When you reach the line containing "forallb isspace w1 = true ->" in the entries below, start writing out each line exactly, and stop after the line containing "rewrite lstrip_spaces by exact Hw1.".

Given entries
──────────
(** Trimming changes no token. *)
Lemma split_strip s : split (strip s) = split s.
Proof.
  destruct (strip_decomp s) as (w1 & w2 & Hs & H1 & H2).
  rewrite Hs at 2.
  rewrite split_spaces_app by exact H1. rewrite split_app_spaces by exact H2.
  reflexivity.
Qed.

Lemma startswith_app p s : startswith p (p ++ s) = true.
Proof.
  induction p as [|a p IH]; cbn [app startswith]; [reflexivity|].
  rewrite N.eqb_refl. exact IH.
Qed.

Lemma startswith_spec p s :
  startswith p s = true <-> exists t, s = p ++ t.
Proof.
  split.
  - revert s; induction p as [|a p IH]; intros s; cbn [startswith].
    + intros _. exists s. reflexivity.
    + destruct s as [|b s]; [discriminate|].
      intros H. apply andb_true_iff in H as [Hab Hp].
      apply N.eqb_eq in Hab as ->. destruct (IH s Hp) as [t ->].
      exists t. reflexivity.
  - intros [t ->]. apply startswith_app.
Qed.

End PyFacts.

(** ** Facts about substring search and the split at the marker *)

Module FindFacts.
Import Py PyFacts.

Lemma find_Some sub s i :
  find sub s = Some i ->
  s = take i s ++ sub ++ drop (i + length sub) s
  /\ forall k, (k < i)%nat -> startswith sub (drop k s) = false.
Proof.
  revert i; induction s as [|c s IH]; intros i; cbn [find].
  - destruct (startswith sub []) eqn:E; [|discriminate].
    intros [= <-]. apply startswith_spec in E as [t Ht].
    split; [|intros; lia].
    symmetry in Ht. apply app_eq_nil in Ht as [-> ->]. reflexivity.
  - destruct (startswith sub (c :: s)) eqn:E.
    + intros [= <-]. split; [|intros; lia].
      apply startswith_spec in E as [t Ht]. rewrite Ht at 1.
      cbn [take app Nat.add]. rewrite Ht, drop_app_length. reflexivity.
    + destruct (find sub s) as [j|] eqn:Ej; [|discriminate].
      intros [= <-]. destruct (IH j eq_refl) as [H1 H2].
      split.
      * cbn [take drop app Nat.add]. rewrite <- H1. reflexivity.
      * intros [|k] Hk; [exact E | apply H2; lia].
Qed.

Lemma find_unfold sub s :
  find sub s =
  if startswith sub s then Some O
  else match s with [] => None | _ :: s' => S <$> find sub s' end.
Proof. destruct s; reflexivity. Qed.

Lemma find_bound sub s i :
  find sub s = Some i -> (i + length sub <= length s)%nat.
Proof.
  revert i; induction s as [|c s IH]; intros i; cbn [find].
  - destruct (startswith sub []) eqn:E; [|discriminate].
    intros [= <-]. apply startswith_spec in E as [t Ht].
    symmetry in Ht. apply app_eq_nil in Ht as [-> _]. cbn [length]. lia.
  - destruct (startswith sub (c :: s)) eqn:E.
    + intros [= <-]. apply startswith_spec in E as [t Ht].
      rewrite Ht, length_app. lia.
    + destruct (find sub s) as [j|] eqn:Ej; [|discriminate].
      intros [= <-]. specialize (IH j eq_refl). cbn [length]. lia.
Qed.

Lemma find_None sub s : find sub s = None -> ~ occurs sub s.
Proof.
  intros H (a & b & ->). revert H.
  induction a as [|c a IH]; cbn [app].
  - rewrite find_unfold, startswith_app. discriminate.
  - cbn [find]. destruct (startswith sub (c :: a ++ sub ++ b)); [discriminate|].
    destruct (find sub (a ++ sub ++ b)); [discriminate|].
    intros _. apply IH. reflexivity.
Qed.

Lemma contains_occurs sub s : contains sub s = true <-> occurs sub s.
Proof.
  unfold contains. destruct (find sub s) as [i|] eqn:E.
  - split; [intros _|reflexivity].
    apply find_Some in E as [E _]. eexists _, _. exact E.
  - split; [discriminate|]. intros H. destruct (find_None _ _ E H).
Qed.

Lemma find_first sub s pre rest :
  first_occurrence sub s pre rest -> find sub s = Some (length pre).
Proof.
  intros [Hs Hmin]. destruct (find sub s) as [i|] eqn:E.
  - pose proof (find_bound _ _ _ E) as Hb.
    apply find_Some in E as [E1 E2]. f_equal.
    assert (length pre <= i)%nat as Hle.
    { specialize (Hmin _ _ E1). rewrite length_take in Hmin. lia. }
    destruct (Nat.eq_dec i (length pre)) as [|Hne]; [assumption|].
    assert (length pre < i)%nat as Hlt by lia.
    specialize (E2 _ Hlt). rewrite Hs, drop_app_length, startswith_app in E2.
    discriminate.
  - exfalso. apply (find_None _ _ E). exists pre, rest. exact Hs.
Qed.

Lemma split_sep_fuel_enough sep n m s :
  sep <> [] -> (length s <= n)%nat -> (length s <= m)%nat ->
  split_sep_fuel n sep s = split_sep_fuel m sep s.
Proof.
  intros Hsep. revert m s; induction n as [|n IH]; intros m s Hn Hm.
  - destruct s; [|cbn [length] in Hn; lia].
    destruct m; cbn [split_sep_fuel]; [reflexivity|].
    destruct (find sep []) as [i|] eqn:E; [|reflexivity].
    apply find_Some in E as [E _]. exfalso.
    symmetry in E. apply app_eq_nil in E as [_ E].
    apply app_eq_nil in E as [E _]. contradiction.
  - cbn [split_sep_fuel]. destruct (find sep s) as [i|] eqn:E.
    + assert (length (drop (i + length sep) s) < length s)%nat as Hlt.
      { apply find_Some in E as [E _]. apply (f_equal length) in E.
        rewrite !length_app in E. rewrite length_drop.
        destruct sep; [contradiction|]. cbn [length] in *. lia. }
      destruct m as [|m]; [lia|]. cbn [split_sep_fuel]. rewrite E.
      f_equal. apply IH; lia.
    + destruct m; cbn [split_sep_fuel]; rewrite ?E; reflexivity.
Qed.

(** The fuel of [split_sep] never runs out: the function cuts at the
    leftmost occurrence and goes on with the rest. *)
Lemma split_sep_eq sep s :
  sep <> [] ->
  split_sep sep s =
  match find sep s with
  | None => [s]
  | Some i => take i s :: split_sep sep (drop (i + length sep) s)
  end.
Proof.
  intros Hsep. unfold split_sep.
  destruct (find sep s) as [i|] eqn:E.
  - assert (length (drop (i + length sep) s) < length s)%nat as Hlt.
    { apply find_Some in E as [E' _]. apply (f_equal length) in E'.
      rewrite !length_app in E'. rewrite length_drop.
      destruct sep; [contradiction|]. cbn [length] in *. lia. }
    destruct (length s) as [|n] eqn:El; [lia|].
    cbn [split_sep_fuel]. rewrite E. f_equal.
    apply split_sep_fuel_enough; [assumption|lia|lia].
  - destruct (length s); cbn [split_sep_fuel]; rewrite E; reflexivity.
Qed.

Lemma split_sep_absent sep s :
  sep <> [] -> ~ occurs sep s -> split_sep sep s = [s].
Proof.
  intros Hsep H. rewrite split_sep_eq by exact Hsep.
  destruct (find sep s) as [i|] eqn:E; [|reflexivity].
  exfalso. apply H. apply find_Some in E as [E _]. eexists _, _. exact E.
Qed.

Lemma split_sep_first sep s pre rest :
  sep <> [] -> first_occurrence sep s pre rest ->
  split_sep sep s = pre :: split_sep sep rest.
Proof.
  intros Hsep H. rewrite split_sep_eq by exact Hsep.
  rewrite (find_first _ _ _ _ H). destruct H as [-> _].
  rewrite take_app_length.
  rewrite app_assoc, <- length_app, drop_app_length. reflexivity.
Qed.

End FindFacts.

(** ** Facts about the gender pattern *)

Module GenderFacts.
Import Py PyFacts.

Lemma gender_codes_eq :
  GENDER_CODES = [[1076; 1076]; [1084; 1084]; [1078; 1078]].
Proof. reflexivity. Qed.

Lemma gender_code_cases g :
  In g GENDER_CODES ->
  g = [1076; 1076] \/ g = [1084; 1084] \/ g = [1078; 1078].
Proof.
  rewrite gender_codes_eq. cbn [In]. intuition auto.
Qed.

Lemma gender_code_length g : In g GENDER_CODES -> length g = 2%nat.
Proof.
  intros H. destruct (gender_code_cases g H) as [->|[->| ->]]; reflexivity.
Qed.

(** A code is two characters, neither of them whitespace. *)
Lemma gender_code_chars g :
  In g GENDER_CODES ->
  exists c1 c2, g = [c1; c2] /\ isspace c1 = false /\ isspace c2 = false.
Proof.
  intros H. destruct (gender_code_cases g H) as [->|[->| ->]];
    eexists _, _; repeat split; reflexivity.
Qed.

(** The alternation finds the code the text starts with. *)
Lemma find_code g ws :
  In g GENDER_CODES -> forallb isspace ws = true ->
  List.find
    (fun g' => startswith g' (g ++ ws)
               && forallb isspace (drop (length g') (g ++ ws)))
    GENDER_CODES = Some g.
Proof.
  intros H Hws. rewrite gender_codes_eq.
  destruct (gender_code_cases g H) as [->|[->| ->]];
    cbn; rewrite drop_0, Hws; reflexivity.
Qed.

Lemma find_code_inv t g :
  List.find
    (fun g' => startswith g' t && forallb isspace (drop (length g') t))
    GENDER_CODES = Some g ->
  In g GENDER_CODES
  /\ exists ws, t = g ++ ws /\ forallb isspace ws = true.
Proof.
  intros H. apply find_some in H as [Hin H].
  apply andb_true_iff in H as [H1 H2].
  apply startswith_spec in H1 as [ws ->].
  rewrite drop_app_length in H2. eauto.
Qed.

Lemma gender_match_Some s g :
  gender_match s = Some g ->
  In g GENDER_CODES
  /\ exists w1 w2, s = w1 ++ g ++ w2 /\ w1 <> []
                   /\ forallb isspace w1 = true /\ forallb isspace w2 = true.
Proof.
  unfold gender_match. destruct s as [|c s]; [discriminate|].
  destruct (isspace c) eqn:Ec; [|discriminate].
  intros H. apply find_code_inv in H as (Hin & w2 & Ht & Hw2).
  split; [exact Hin|].
  destruct (lstrip_decomp (c :: s)) as (w1 & Hs & Hw1).
  exists w1, w2. rewrite Ht in Hs. repeat split; try assumption.
  intros ->. cbn [app] in Hs.
  destruct (gender_code_chars g Hin) as (c1 & c2 & -> & Hc1 & _).
  injection Hs as -> _. congruence.
Qed.

Lemma gender_match_suffix w1 g w2 :
  In g GENDER_CODES -> w1 <> [] ->
  forallb isspace w1 = true -> forallb isspace w2 = true ->
  gender_match (w1 ++ g ++ w2) = Some g.
Proof.
  intros Hin Hne Hw1 Hw2. unfold gender_match.
  destruct w1 as [|c w1]; [contradiction|]. cbn [app].
  pose proof Hw1 as Hw1'. cbn [forallb] in Hw1'.
  apply andb_true_iff in Hw1' as [Hc _]. rewrite Hc.
  change (c :: w1 ++ g ++ w2) with ((c :: w1) ++ g ++ w2).
  rewrite lstrip_spaces by exact Hw1.
  destruct (gender_code_chars g Hin) as (c1 & c2 & Hg & Hc1 & _).
  assert (lstrip (g ++ w2) = g ++ w2) as ->.
  { rewrite Hg. cbn [app lstrip]. rewrite Hc1. reflexivity. }
  apply find_code; assumption.
Qed.

(** Text that ends with a code has a character that is no whitespace. *)
Lemma code_not_spaces x g :
  In g GENDER_CODES -> forallb isspace (x ++ g) = false.
Proof.
  intros Hin. destruct (gender_code_chars g Hin) as (c1 & c2 & -> & Hc1 & _).
  rewrite forallb_app. cbn [forallb]. rewrite Hc1.
  cbn [andb]. apply andb_false_r.
Qed.

(** No match starts inside the name: a character of the name would have to
    be whitespace or belong to the code. *)
Lemma gender_match_inside c x ws g :
  In g GENDER_CODES -> ws <> [] -> forallb isspace ws = true ->
  forallb isspace (c :: x) = false ->
  gender_match (c :: x ++ ws ++ g) = None.
Proof.
  intros Hin Hne Hws Hx.
  destruct (gender_match (c :: x ++ ws ++ g)) as [g'|] eqn:E; [|reflexivity].
  exfalso. apply gender_match_Some in E as (Hin' & w1 & w2 & Hs & _ & Hw1 & Hw2).
  (* the text is w1 g' w2 and also (c :: x) ws g *)
  destruct (gender_code_chars g Hin) as (a1 & a2 & -> & Ha1 & Ha2).
  destruct (gender_code_chars g' Hin') as (b1 & b2 & -> & Hb1 & Hb2).
  (* trailing whitespace is empty, for the text ends with a2 *)
  assert (w2 = []) as ->.
  { assert (rstrip (c :: x ++ ws ++ [a1; a2]) = c :: x ++ ws ++ [a1; a2]) as Hfix.
    { replace (c :: x ++ ws ++ [a1; a2]) with ((c :: x ++ ws ++ [a1]) ++ [a2])
        by (cbn [app]; rewrite <- !app_assoc; reflexivity).
      apply rstrip_keep, Ha2. }
    eapply rstrip_fixed_tail; [exact Hfix | | exact Hw2].
    rewrite Hs. rewrite app_assoc. reflexivity. }
  rewrite app_nil_r in Hs.
  (* compare the two readings from the right *)
  assert (c :: x ++ ws ++ [a1; a2] = ((c :: x) ++ ws) ++ [a1; a2]) as Heq
    by (rewrite <- app_assoc; reflexivity).
  rewrite Heq in Hs.
  apply app_inj_2 in Hs as [Hl _]; [|reflexivity].
  assert (forallb isspace ((c :: x) ++ ws) = true) as Hall
    by (rewrite Hl; exact Hw1).
  rewrite forallb_app, Hx in Hall. discriminate.
Qed.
──────────
The answer
  forallb isspace w1 = true -> forallb isspace w2 = true ->
  gender_match (w1 ++ g ++ w2) = Some g.
Proof.
  intros Hin Hne Hw1 Hw2. unfold gender_match.
  destruct w1 as [|c w1]; [contradiction|]. cbn [app].
  pose proof Hw1 as Hw1'. cbn [forallb] in Hw1'.
  apply andb_true_iff in Hw1' as [Hc _]. rewrite Hc.
  change (c :: w1 ++ g ++ w2) with ((c :: w1) ++ g ++ w2).
  rewrite lstrip_spaces by exact Hw1.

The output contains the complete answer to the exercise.